**TASK ITEM**
Look for "unfold MatchFilter in *." in the listing below, then copy exactly the line it appears in and all lines after it to the end, and nothing more.

**INPUT DATA**
(** Nor does it add level lists, and the result is a valid filter of which only
    topic names are instances. *)
Lemma CoversFilter_normalise_ok r :
  ValidateTopicFilter r = None →
  let r' := CoversFilter_normalise r in
  ValidateTopicFilter r' = None ∧ starts_with dollar r' = starts_with dollar r
  ∧ r' ≠ bs "#" ∧ r' ≠ bs "/#"
  ∧ (∀ t, MatchFilter_loop (splitFilter r') t = true → MatchFilter_loop (splitFilter r) t = true).
Proof.
  intros Hv. unfold CoversFilter_normalise.
  destruct (bool_decide_reflect (r = bs "#")) as [->|Hn1]; [by repeat split|].
  destruct (bool_decide_reflect (r = bs "/#")) as [->|Hn2]; [|by repeat split].
  repeat split; try done. intros [|l t]; [done|]. simpl. by case_bool_decide.
Qed.

(** [CoversFilter] never panics on valid filters, and it answers [true] only when
    every topic name [r] matches is matched by [a]. *)
Lemma CoversFilter_sound a r t :
  ValidateTopicFilter a = None → ValidateTopicFilter r = None →
  CoversFilter a r = Some true → validateTopicName t = None →
  MatchFilter r t = true → MatchFilter a t = true.
Proof.
  intros Ha Hr Hc Ht Hm.
  apply ValidateTopicFilter_levels in Ha, Hr.
  assert (Hwild : starts_with dollar t && starts_wild a = false).
  { destruct (starts_with dollar t) eqn:Hd; [simpl|done].
    unfold MatchFilter in Hm. rewrite Hd in Hm. simpl in Hm.
    destruct (starts_wild r) eqn:Hw; [done|].
    destruct (splitFilter r) as [|l ls] eqn:Hrs; [by apply splitFilter_ne in Hrs|].
    destruct (splitTopic t) as [|l' ts] eqn:Hts; [by apply splitTopic_ne in Hts|].
    rewrite (starts_wild_split r l ls) in Hw by done. bool_to_prop.
    simpl in Hm. rewrite !(bool_decide_eq_false_2 (_ = _)) in Hm by tauto.
    case_bool_decide; [done|]. subst l'.
    rewrite splitTopic_eq in Hts.
    rewrite (starts_with_split dollar t l ts) in Hd by done.
    rewrite <- (starts_with_split dollar r l ls) in Hd by done.
    unfold CoversFilter in Hc. rewrite Hd in Hc.
    destruct a; [done|]. by destruct (starts_wild _). }
  assert (Hloop : CoversFilter_loop (splitFilter a) (splitFilter (CoversFilter_normalise r)) = true).
  { unfold CoversFilter in Hc. repeat split_match; congruence. }
  unfold MatchFilter in *. rewrite Hwild. destruct (_ && starts_wild r); [done|].
  eapply CoversFilter_loop_sound; [done|]. by apply CoversFilter_normalise_match.
Qed.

**RESULT OF THE EXERCISE**
  unfold MatchFilter in *. rewrite Hwild. destruct (_ && starts_wild r); [done|].
  eapply CoversFilter_loop_sound; [done|]. by apply CoversFilter_normalise_match.
Qed.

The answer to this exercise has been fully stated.